ゲノムアセンブリとは
ゲノムアセンブリとは、遺伝子配列の多くの小さな断片を取得し、それらを1つの生物のゲノム全体を表す一貫した全体にマージするプロセスを指します。 これはバイオインフォマティクス分野の主要な焦点であり、この目的のためにさまざまなゲノムプロジェクトが存在します。 ゲノムアセンブリは、人間、植物、動物、バクテリアを含む多くの種のゲノムの分析を開始するために使用されてきました。
生物の遺伝子の分析は長いプロセスであり、ゲノムの組み立ては最初のステップの1つです。 他の多くの分析方法は、アセンブリの成功に基づいて構築されており、遺伝子の同定はそれなしでは進行できません。 遺伝子が見つかる前であっても、ゲノムアセンブリが成功すると、ゲノムのサイズ、その構造、一般的な構成など、後で分析するための多くの有用な情報を生成できます。
ゲノムアセンブリのプロセスは、写真や有用な形状をガイドとして持たずにジグソーパズルを組み立てるようなものです。 生の読み取りと呼ばれる最初のゲノムの断片に直面したとき、特定の断片がどこに行くのか、それがどのように方向付けられているのかという兆候はめったにありません。 すべての断片は、A、C、G、およびTと略される4つのDNA塩基で同様にコード化されます。ゲノムは1つの大きな染色体に圧縮されるか、多数に分割されます。 また、生の読み取りの一部が同じゲノム領域の複製ではないという保証もありません。これは、一見して見えるよりも少ない一意の情報が存在することを意味します。
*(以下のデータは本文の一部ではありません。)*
(** The goal is the same and complete, or gone, or another one, which the ledger
    does not know. *)
Definition settled_goal `{HL : !Ledger} (id : bytes) (m : option goalState) : Prop :=
  forall s, m = Some s -> g_unavailable s = false /\
  ((g_GoalID s = id /\ g_Status s = goalStatusComplete) \/ (forall r, r ∈ ledger -> l_GoalID r <> g_GoalID s)).

Lemma writes_settled `{HL : !Ledger} K id c c' :
  recovering ∉ K -> rtc (write K) c c' -> settled_goal id c.1 -> settled_goal id c'.1.
Proof.
  intros HK. induction 1 as [|c1 c2 c3 Hw _ IH]; [done|]. intros Hc. apply IH. clear IH.
  destruct Hw as [m p s Hn|m p s _|m p _|m p _|m p]; cbn in *; try done. intros t [= <-].
  destruct Hn as [s0 s He|m s _ (Hok & _ & _ & _ & _ & Hf & _)|s0 s Hu]; [| |by destruct (Hc s0 eq_refl); congruence].
  - destruct (Hc s0 eq_refl) as (_ & Hor). pose proof (evolves_frame _ _ _ He) as Hfr. destruct_and!.
    split; [done|]. destruct Hor as [[Hid Hst]|Hf]; [left|right; intros r Hr; specialize (Hf r Hr); congruence]. split; [congruence|].
    destruct He as (now & _ & _ & _ & _ & Hch). by apply (changes_complete _ _ _ HK Hch).
  - split; [by apply ok_available|by right].
Qed.

Lemma stop_interval_evidence t s now :
  let s' := (stopActiveInterval t s now).2 in
  g_PendingCompleteTurnID s' = g_PendingCompleteTurnID s
  /\ g_PendingCompleteObjectiveRevision s' = g_PendingCompleteObjectiveRevision s
  /\ g_PendingUsageAdmission s' = g_PendingUsageAdmission s /\ g_Status s' = g_Status s.
Proof. unfold stopActiveInterval. destruct (_ =? _); [done|]. cbv zeta. by destruct (_ && _). Qed.

Lemma settle_completion_complete terminal identity waiting input s :
  g_Status s <> goalStatusComplete ->
  g_Status (settle_completion cfg terminal identity waiting input s) = goalStatusComplete ->
  terminal = TerminalCompleted /\ g_PendingCompleteTurnID s = x_GoalTurnID identity
  /\ g_PendingCompleteObjectiveRevision s = x_ObjectiveRevision identity /\ g_PendingUsageAdmission s = None
  /\ (exists i, input = Some i /\ hasPendingGoalSteering (Snapshot (scope_of cfg) i) = false) /\ waiting = false.
Proof.
  intros Hs. unfold settle_completion. cbv zeta.
  destruct (bool_decide_reflect (terminal = TerminalCompleted)) as [->|Hn].
  - cbn [negb andb]. destruct (_ && _) eqn:E; [|done]. intros _. breflect.
    destruct (g_PendingUsageAdmission s); [done|]. destruct input as [i|]; [|done].
    repeat match goal with H : negb _ = true |- _ => apply negb_true_iff in H end.
    apply Z.eqb_eq in H3. split_and!; try done. by eexists.
  - rewrite andb_false_r. cbn [andb]. by destruct (_ && _).
Qed.

Lemma commit_goal_state {A} w i next (a : A) q q' r :
  commit_goal cfg w i next a q = (q', r) ->
  q_goalState q' = q_goalState q \/ q_goalState q' = Some next.
Proof.
  unfold commit_goal. destruct (persist_cases cfg Hscope w i (Some next) q) as [->|[->| ->]]; intros [= <- _]; auto.
Qed.

(** The goal that a terminal makes before a continuation is added. *)
Definition terminal_goal w identity sequence terminal t q s : goalState :=
  settle_completion cfg terminal identity (negb (bool_decide (t_waiting t = ∅))) (q_input q)
    ((stopActiveInterval t (bumped (w_clock w 0) s) (w_clock w 0)).2 <| g_LastTerminalSequence := sequence + 2 |>).

Lemma terminal_status w identity sequence terminal q q' r s :
  commitGoalTerminalEvents clock cfg w identity sequence terminal q = (q', r) -> q_goalState q = Some s ->
  q_goalState q' = Some s \/
  exists t n, q_goalTurnRuntime q = Some t /\ x_GoalTurnID (t_identity t) = x_GoalTurnID identity
    /\ g_ObjectiveRevision s = x_ObjectiveRevision identity /\ q_goalState q' = Some n
    /\ g_Status n = g_Status (terminal_goal w identity sequence terminal t q s).
Proof.
  unfold commitGoalTerminalEvents. intros E Hs. revert E. rewrite Hs. cbv zeta.
  assert (Hsame : forall e, (q, Err e) = (q', r) -> q_goalState q' = Some s) by (by intros e [= <- _]).
  destruct (q_goalTurnRuntime q) as [t|]; [|by intros ?%Hsame; left].
  destruct (_ || _) eqn:Eid; [by intros ?%Hsame; left|]. destruct (_ <? _); [by intros ?%Hsame; left|].
  destruct (bump s _) as [b|] eqn:Eb; [|by intros ?%Hsame; left]. apply bump_Ok in Eb as [-> _].
  fold (terminal_goal w identity sequence terminal t q s). set (n3 := terminal_goal _ _ _ _ _ _ _).
  match goal with |- match ?x with Ok _ => _ | Err _ => _ end = _ -> _ =>
    assert (Hcont : forall n, x = Ok n -> g_Status n = g_Status n3);
      [|destruct x as [n|e]; [|by intros ?%Hsame; left]] end.
  { intros n. destruct (goalContinuationEligible n3 t terminal); [|by intros [= <-]].
    destruct (q_input q); [|done]. destruct (newGoalContinuationCursor _ _ _ _ _ _); [|done]. by intros [= <-]. }
  specialize (Hcont n eq_refl). destruct (commit_goal _ _ _ _ _ _) as [y z] eqn:Ec.
  apply commit_goal_state in Ec. rewrite Hs in Ec.
  assert (Hdone : q_goalState q' = q_goalState y -> q_goalState q' = Some s \/
    exists t0 n0, Some t = Some t0 /\ x_GoalTurnID (t_identity t0) = x_GoalTurnID identity
      /\ g_ObjectiveRevision s = x_ObjectiveRevision identity /\ q_goalState q' = Some n0
      /\ g_Status n0 = g_Status (terminal_goal w identity sequence terminal t0 q s)).
  { intros Hy. destruct Ec as [Ec|Ec]; [left; congruence|right]. exists t, n. breflect.
    split_and!; try done; [|congruence]. by apply Z.eqb_eq. }
  destruct z as [sq|e]; [|intros [= <- _]; by apply Hdone].
  destruct (g_Continuation n) as [c|]; [|intros [= <- _]; by apply Hdone].
  destruct (q_input (y <| q_goalTurnRuntime := None |>)) as [input|]; [|intros [= <- _]; by apply Hdone].
  destruct (bool_decide (k_Disposition c = _)); [|intros [= <- _]; by apply Hdone].
  destruct (enqueueDormantGoalContinuation _ _ _ _). intros [= <- _]. by apply Hdone.
Qed.

(** C9: completion is earned and final.  Only the end of a turn completes a goal,
    and only a turn that completed, that nothing was waiting for, in which
    completion had been requested for the current objective, with no call
    pending and no message of the user in the queue.  A complete goal stays
    complete until it is cleared or replaced by a new one, which the ledger does
    not know; a restart alone may undo it. *)
Theorem completion_earned_and_final w o q s :
  reachable clock cfg q -> honest w o q -> is_restart o = false -> q_goalState q = Some s ->
  (forall s', g_Status s <> goalStatusComplete -> q_goalState (run_op clock cfg w o q) = Some s' ->
     g_Status s' = goalStatusComplete ->
     exists identity sequence t input,
       o = OpTerminal identity sequence TerminalCompleted /\ q_goalTurnRuntime q = Some t
       /\ x_GoalTurnID (t_identity t) = x_GoalTurnID identity /\ t_waiting t = ∅
       /\ g_PendingCompleteTurnID s = x_GoalTurnID identity
       /\ g_PendingCompleteObjectiveRevision s = g_ObjectiveRevision s
       /\ g_PendingUsageAdmission s = None /\ q_input q = Some input
       /\ hasPendingGoalSteering (Snapshot (scope_of cfg) input) = false)
  /\ (g_Status s = goalStatusComplete -> settled_goal (HL := q_ledger (run_op clock cfg w o q)) (g_GoalID s)
        (q_goalState (run_op clock cfg w o q))).
Proof.
  intros Hq Hh Hr Hs. pose proof (reachable_session clock cfg Hscope q Hq) as Hses.
  pose proof (op_writes clock cfg Hscope w o q Hses Hh Hr) as Hw. split.
  - intros s' Hst Hs' Hst'. destruct (bool_decide_reflect (completing ∈ kinds_of o)) as [Hk|Hk].
    2: { destruct (writes_incomplete (HL := q_ledger (run_op clock cfg w o q)) _ _ _ s' Hk Hw) as []; try done.
         intros x Hx. cbn in Hx. congruence. }
    destruct o; cbn in Hk; try by (exfalso; revert Hk; rewrite ?elem_of_cons, ?elem_of_nil; intuition congruence).
    cbn [run_op] in Hs'. destruct (commitGoalTerminalEvents _ _ _ _ _ _ _) as [q' r] eqn:E. cbn [fst] in Hs'.
    destruct (terminal_status w identity sequence terminal q q' r s E Hs) as [Hc|(t & n & Ht & Hid & Hor & Hc & Hn)];
      [congruence|].
    assert (s' = n) as -> by congruence. rewrite Hst' in Hn. symmetry in Hn.
    destruct (stop_interval_evidence t (bumped (w_clock w 0) s) (w_clock w 0)) as (He1 & He2 & He3 & He4).
    apply settle_completion_complete in Hn as (-> & H1 & H2 & H3 & (input & Hi & H4) & H5); [|cbn; by rewrite He4].
    cbn in H1, H2, H3. rewrite He1 in H1. rewrite He2 in H2. rewrite He3 in H3. cbn in H1, H2, H3.
    apply negb_false_iff, bool_decide_eq_true in H5.
    exists identity, sequence, t, input. split_and!; try done. congruence.
  - intros Hst. assert (HK : recovering ∉ kinds_of o).
    { destruct o; try done; cbn; try apply not_elem_of_nil; by intros ?%list_elem_of_singleton. }
    apply (writes_settled (HL := q_ledger (run_op clock cfg w o q)) _ (g_GoalID s) _ _ HK Hw).
    intros x Hx. cbn in Hx. assert (x = s) as -> by congruence. split; [|by left].
    destruct (good_mem q s (session_good q Hses) Hs s eq_refl) as [Hok|(_ & Hn & _)]; [by apply ok_available|done].
Qed.
Record RuntimeWorktreeSnapshot := {
  rw_RecordID : bytes; rw_OwnerKind : bytes; rw_OwnerID : bytes; rw_State : WorktreeState;
  rw_RecoveryDisposition : bytes; rw_RecoveryDiagnostic : bytes; rw_RecordRevision : Z;
  rw_RepositoryIdentity : bytes; rw_RepoRoot : bytes; rw_Path : bytes; rw_Branch : bytes; rw_BaseCommit : bytes;
  rw_LastErrorCategory : bytes; rw_LastError : bytes; rw_Sequence : Z; rw_UpdatedAt : Z
}.
#[export] Instance RuntimeWorktreeSnapshot_eq_dec : EqDecision RuntimeWorktreeSnapshot.
Proof. solve_decision. Defined.

Record RuntimeEventRecord := {
  er_Envelope :> RuntimeEventEnvelope; er_Type : QueryEventType; er_Family : RuntimeEventFamily; er_ToolName : bytes;
  er_ToolUseID : bytes; er_Summary : bytes; er_TerminalReason : bytes; er_Command : bytes; er_CommandAction : bytes;
  er_CommandStatus : bytes; er_CommandError : bytes; er_CommandPrompt : bytes; er_ModelAttemptID : bytes;
  er_ModelProfile : bytes; er_ModelPhase : bytes; er_FailureClass : bytes
}.
(* ===== verification/RuntimeStoreFacts.v ===== *)
(** * Facts on the runtime store

    The orders by which entries are given up and the loops that keep maps
    within a limit; what each reduction of [RuntimeStore] leaves alone; and the
    invariant of the threads and of the store that every operation keeps. *)

From S2P Require Import Prelude GoStrings GoBase RunUsage InputCoordinator InputFacts RuntimeItem ToolSchedule Messages GoalData GoalPersistence GoalService GoalFacts RuntimeEvents RuntimeStore.

Open Scope Z_scope.

(** ** Orders *)

Lemma byte_val_inj a b : byte_val a = byte_val b -> a = b.
Proof.
  unfold byte_val. intros H. by rewrite <- (ascii_N_embedding a), <- (ascii_N_embedding b), H.
Qed.

Lemma bytes_ltb_irrefl a : bytes_ltb a a = false.
Proof.
  induction a as [|x a IH]; [done|]. cbn [bytes_ltb]. by rewrite N.ltb_irrefl, N.eqb_refl, IH.
Qed.

Lemma bytes_ltb_total a b : bytes_ltb a b = false -> bytes_ltb b a = false -> a = b.
Proof.
  revert b; induction a as [|x a IH]; intros [|y b]; try done. cbn [bytes_ltb]. intros H1 H2. breflect.
  rewrite N.ltb_ge in *. assert (byte_val x = byte_val y) as E by lia. rewrite E, N.eqb_refl in *.
  apply byte_val_inj in E as ->. f_equal. by apply IH.
Qed.
Lemma RestoreAgentSnapshot_pending clock agent messages live s s' id :
  RestoreAgentSnapshot clock agent messages live s = Ok s' ->
  pending s' id = pending_change (OpRestoreAgent clock agent messages live) s id.
Proof.
  intros E%RestoreAgentSnapshot_threads. cbn [pending_change]. cbv zeta in E |- *. set (tid := TrimSpace (ra_ThreadID agent)) in *.
  destruct (live && bool_decide (is_Some (threads s !! tid))) eqn:El.
  - rewrite (pending_threads _ _ _ E). destruct (decide (tid = id)) as [<-|]; [|by rewrite (bool_decide_eq_false_2 (tid = id))].
    by rewrite El, andb_false_r.
  - destruct E as (agent' & status & now & s0 & _ & Hs0 & E). rewrite (pending_put _ _ _ _ _ E), restored_thread_pending.
    destruct (decide (tid = id)) as [<-|]; [by rewrite El, bool_decide_eq_true_2|].
    rewrite (bool_decide_eq_false_2 (tid = id)) by done. destruct Hs0 as [[-> _]|[_ Ec]]; [done|by apply pending_capacity].
Qed.

Lemma run_pending o s id : store_ok s -> pending (run o s).2 id = pending_after o s id.
Proof.
  intros Hs. destruct o as [evt|evt|clock agent messages live|records|clock sid tid aid state mode at_|clock sid tid aid state at_].
  - eapply outcome_pending; [done|]. intros. by apply Apply_pending.
  - eapply outcome_pending; [done|]. intros. by eapply applyNextAgentLifecycle_pending.
  - eapply outcome_pending; [done|]. intros. by apply RestoreAgentSnapshot_pending.
  - unfold pending_after. cbn [pending_change]. rewrite (pending_threads s) by apply restore_worktrees_threads. by case_match.
  - eapply outcome_pending; [done|]. intros. by apply RestorePlanSnapshot_pending.
  - eapply outcome_pending; [done|]. intros. by eapply RestoreGoalSnapshot_pending.
Qed.

(** ** The time that a thread has run *)

(** What the clock of a thread shows at a time at which it has started. *)
Definition elapsed t (now : Z) : Z :=
  Z.min MaxInt64 (th_ActiveDuration t + if th_ActiveSince t =? 0 then 0 else now - th_ActiveSince t).
(** * Binary search tree visualizer: tree model, layout, centering, edges

    A shallow embedding of the helper functions of [src/App.tsx]:
    [insertIntoBST], [calculatePositions], [getHorizontalOffset] and
    [renderLines], and of the state and event handlers of the [App]
    component.

    Numbers.  Node ids are integers ([Z]).  The layout is given twice.
    In the first version levels and slot indices are integers and canvas
    coordinates exact rationals ([Q]); it is what the program computes as
    long as none of its binary64 operations rounds, which is the case for
    every slot of the levels 0 to 45.  Statements that derive a bound, an
    order or a difference from the exact values carry that limit as a
    hypothesis.  The second version, [Binary64], computes with binary64
    floats as the program does; the two are proved to agree on every tree
    of at most 12 levels, and the binary64 one gives the inputs on which
    rounding shows. *)

From Stdlib Require Import ZArith QArith Qpower Lqa Lia List Sorting.Sorted Permutation.
From Stdlib Require Import Floats Uint63.
From stdpp Require Import gmap list fin_maps.

Open Scope Z_scope.

(* ===================================================================== *)
(** ** Tree model *)
(* ===================================================================== *)

(** [TreeNode | null]: [Null] is [null], [Node id left right] is an object
    [{ id, left, right }]. *)
Inductive Tree : Type :=
| Null
| Node (id : Z) (left right : Tree).

(** [insertIntoBST(root, value)]: the spread [{ ...root, left: _ }] copies
    [id] and the other child. *)
Fixpoint insertIntoBST (root : Tree) (value : Z) : Tree :=
  match root with
  | Null => Node value Null Null
  | Node id l r =>
      if value <? id
      then Node id (insertIntoBST l value) r
      else Node id l (insertIntoBST r value)
  end.

(** The controller starts from [null] and inserts one value per click. *)
Definition insertAll (values : list Z) : Tree :=
  fold_left insertIntoBST values Null.

Fixpoint inorder (t : Tree) : list Z :=
  match t with
  | Null => []
  | Node k l r => inorder l ++ k :: inorder r
  end.

Fixpoint preorder (t : Tree) : list Z :=
  match t with
  | Null => []
  | Node k l r => k :: preorder l ++ preorder r
  end.

Fixpoint nodeCount (t : Tree) : nat :=
  match t with
  | Null => 0%nat
  | Node _ l r => S (nodeCount l + nodeCount r)
  end.

Fixpoint height (t : Tree) : nat :=
  match t with
  | Null => 0%nat
  | Node _ l r => S (Nat.max (height l) (height r))
  end.

(** Every key of [t] satisfies [P]. *)
Fixpoint AllKeys (P : Z -> Prop) (t : Tree) : Prop :=
  match t with
  | Null => True
  | Node k l r => P k /\ AllKeys P l /\ AllKeys P r
  end.

(** The search-tree invariant: left keys strictly smaller, right keys
    greater or equal. *)
Fixpoint BST (t : Tree) : Prop :=
  match t with
  | Null => True
  | Node k l r =>
      AllKeys (fun x => x < k) l /\ AllKeys (fun x => k <= x) r /\ BST l /\ BST r
  end.

(** Boolean version, for evaluation. *)
Fixpoint allKeysb (p : Z -> bool) (t : Tree) : bool :=
  match t with
  | Null => true
  | Node k l r => p k && allKeysb p l && allKeysb p r
  end.

Fixpoint isBST (t : Tree) : bool :=
  match t with
  | Null => true
  | Node k l r =>
      allKeysb (fun x => x <? k) l && allKeysb (fun x => k <=? x) r
      && isBST l && isBST r
  end.

(** The tree is a chain of right children: no node has a left child. *)
Fixpoint rightSpine (t : Tree) : bool :=
  match t with
  | Null => true
  | Node _ Null r => rightSpine r
  | Node _ (Node _ _ _) _ => false
  end.

(** The number of nodes [insertIntoBST] visits before it reaches the
    empty place for [value]. *)
Fixpoint pathLength (t : Tree) (value : Z) : nat :=
  match t with
  | Null => 0%nat
  | Node id l r => S (if value <? id then pathLength l value else pathLength r value)
  end.

(* ===================================================================== *)
(** ** Layout engine *)
(* ===================================================================== *)

Record NodePosition : Type := mkPos { x : Q; y : Q; level : Z }.

Definition containerWidth : Q := 520.
Definition verticalSpacing : Q := 80.

(** [calculatePositions(node, level, position, map)].  The [Map] object
    is shared by all recursive calls and mutated by [map.set]; here it is
    threaded through.  The trailing parameters [_depth] and [_maxLeaves]
    are never read. *)
Fixpoint calculatePositions (node : Tree) (lvl position : Z)
    (map : gmap Z NodePosition) : gmap Z NodePosition :=
  match node with
  | Null => map
  | Node id l r =>
      let slots := Qpower 2 lvl in
      let horizontalSpacing := (containerWidth / slots)%Q in
      let x := (horizontalSpacing * (inject_Z position + (1 # 2)))%Q in
      let y := (20 + inject_Z lvl * verticalSpacing)%Q in
      let map := <[id := mkPos x y lvl]> map in
      let map := match l with
                 | Null => map
                 | Node _ _ _ => calculatePositions l (lvl + 1) (position * 2) map
                 end in
      let map := match r with
                 | Null => map
                 | Node _ _ _ => calculatePositions r (lvl + 1) (position * 2 + 1) map
                 end in
      map
  end.

(** [calculatePositions(tree)] with the default arguments. *)
Definition layout (t : Tree) : gmap Z NodePosition :=
  calculatePositions t 0 0 ∅.

(** The pre-order walk of the recursion: each node with the [(level,
    position)] it is visited at. *)
Fixpoint reached (node : Tree) (lvl position : Z) : list (Z * (Z * Z)) :=
  match node with
  | Null => []
  | Node id l r =>
      (id, (lvl, position))
        :: reached l (lvl + 1) (position * 2)
        ++ reached r (lvl + 1) (position * 2 + 1)
  end.
Lemma rounds_to_exact x r (my : positive) (ey : Z) :
  rounds_to prec emax x r -> canonical_mantissa prec emax my ey = true ->
  x = F2R (Z.pos my) ey -> B2R r = x.
Proof.
  intros Hr Hc ->.
  pose proof (rounds_to_le _ _ my ey Hr Hc ltac:(lra)).
  pose proof (rounds_to_ge _ _ my ey Hr Hc ltac:(lra)). lra.
Qed.

Lemma rounds_to_zero : rounds_to prec emax 0 (S754_zero false).
Proof.
  split; [reflexivity|]. exists 0, emin, 0, 1.
  assert (E : rexp 0 emin = emin) by (unfold rnd_exp, SpecFloat.fexp; cbn [Zdigits2]; lia).
  split; [lia|]. split; [lia|]. split; [lia|].
  unfold exact_value, rnd_mant, rnd_trunc, rnd_num, rnd_den, rnd_shift, F2R.
  rewrite E, Z.sub_diag.
  change (round_nearest_even (0 / 2 ^ 0) (loc_of (0 mod 2 ^ 0 * 1 + 0) (2 ^ 0 * 1))) with 0.
  cbn [B2R]. split; lra.
Qed.

(** *** Integer conversion *)

Lemma shl_align_spec (mx : positive) (ex ex' : Z) :
  let '(mz, ez) := shl_align mx ex ex' in
  Z.pos mz = Z.pos mx * 2 ^ (ex - ez) /\ ez = Z.min ex ex'.
Proof.
  unfold shl_align. destruct (ex' - ex) as [|d|d] eqn:E.
  - rewrite Z.sub_diag. cbn. split; lia.
  - rewrite Z.sub_diag. cbn. split; lia.
  - rewrite Pos_iter_xO. replace (ex - ex') with (Z.pos d) by lia. split; lia.
Qed.

Lemma binary_round_rounds (mx : positive) (ex : Z) (my : positive) (ey : Z) :
  bounded prec emax my ey = true ->
  (F2R (Z.pos mx) ex <= F2R (Z.pos my) ey)%R ->
  rounds_to prec emax (F2R (Z.pos mx) ex) (binary_round prec emax false mx ex).
Proof.
  intros Hb Hle. unfold binary_round.
  pose proof (shl_align_spec mx ex (fexp (Z.pos (digits2_pos mx) + ex))) as Hs.
  destruct (shl_align mx ex (fexp (Z.pos (digits2_pos mx) + ex))) as [mz ez].
  destruct Hs as [Hmz Hez].
  assert (Hval : exact_value (Z.pos mz) ez 0 1 = F2R (Z.pos mx) ex).
  { unfold exact_value. rewrite Hmz.
    replace ((IZR (Z.pos mx * 2 ^ (ex - ez)) + 0 / 1) * bpow ez)%R
      with (F2R (Z.pos mx * 2 ^ (ex - ez)) ez) by (unfold F2R; lra).
    rewrite F2R_shift by lia. f_equal. lia. }
  rewrite <- Hval in Hle |- *. change loc_Exact with (loc_of 0 1).
  apply (rounds_to_intro _ _ _ _ my ey); try assumption; try lia.
  unfold rnd_exp. rewrite Hmz, Zdigits2_mul_pow2 by lia.
  change (Zdigits2 (Z.pos mx)) with (Z.pos (digits2_pos mx)).
  replace (Z.pos (digits2_pos mx) + (ex - ez) + ez) with (Z.pos (digits2_pos mx) + ex) by lia.
  lia.
Qed.

Lemma binary_normalize_rounds (z e : Z) (my : positive) (ey : Z) :
  0 <= z -> bounded prec emax my ey = true ->
  (F2R z e <= F2R (Z.pos my) ey)%R ->
  rounds_to prec emax (F2R z e) (binary_normalize prec emax z e false).
Proof.
  intros Hz Hb Hle. destruct z as [|p|p]; try lia.
  - unfold F2R. rewrite Rmult_0_l. apply rounds_to_zero.
  - apply (binary_round_rounds _ _ my ey); assumption.
Qed.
アセンブリプロセスを開始するとき、ゲノム構造の一般的な知識は非常に貴重です。 種間のゲノムは著しく異なりますが、特定のゲノムタイプが従う特定のルールがあり、これらは同じタイプの別のゲノムをまとめるときに適用できます。 たとえば、特定のタイプの生物が常に遺伝子の近くに特定のパターンを持っている場合、それに類似する別の生物を組み立てるときに、そのようなパターンを見つけると近くの遺伝子に信号を送ると合理的に推測できます。 大規模な場合、多くの細菌ゲノムには1つの環状染色体があるため、新しい細菌のすべての生の読み取り値が何らかの形で1つの染色体に収まると予測するのは合理的です。 この方法で一般的な遺伝的知識を適用することで、研究者は数十万ものデータの可能性を理解することができます。
計算予測や手動比較など、ゲノムアセンブリで使用できる他の多くの方法があります。 方法に関係なく、ゲノムアセンブリは大きな作業であり、多くの場合時間がかかり、困難です。 それは生物に関する多くの将来の遺伝子分析の基礎であるため、エラーの余地はほとんどありません。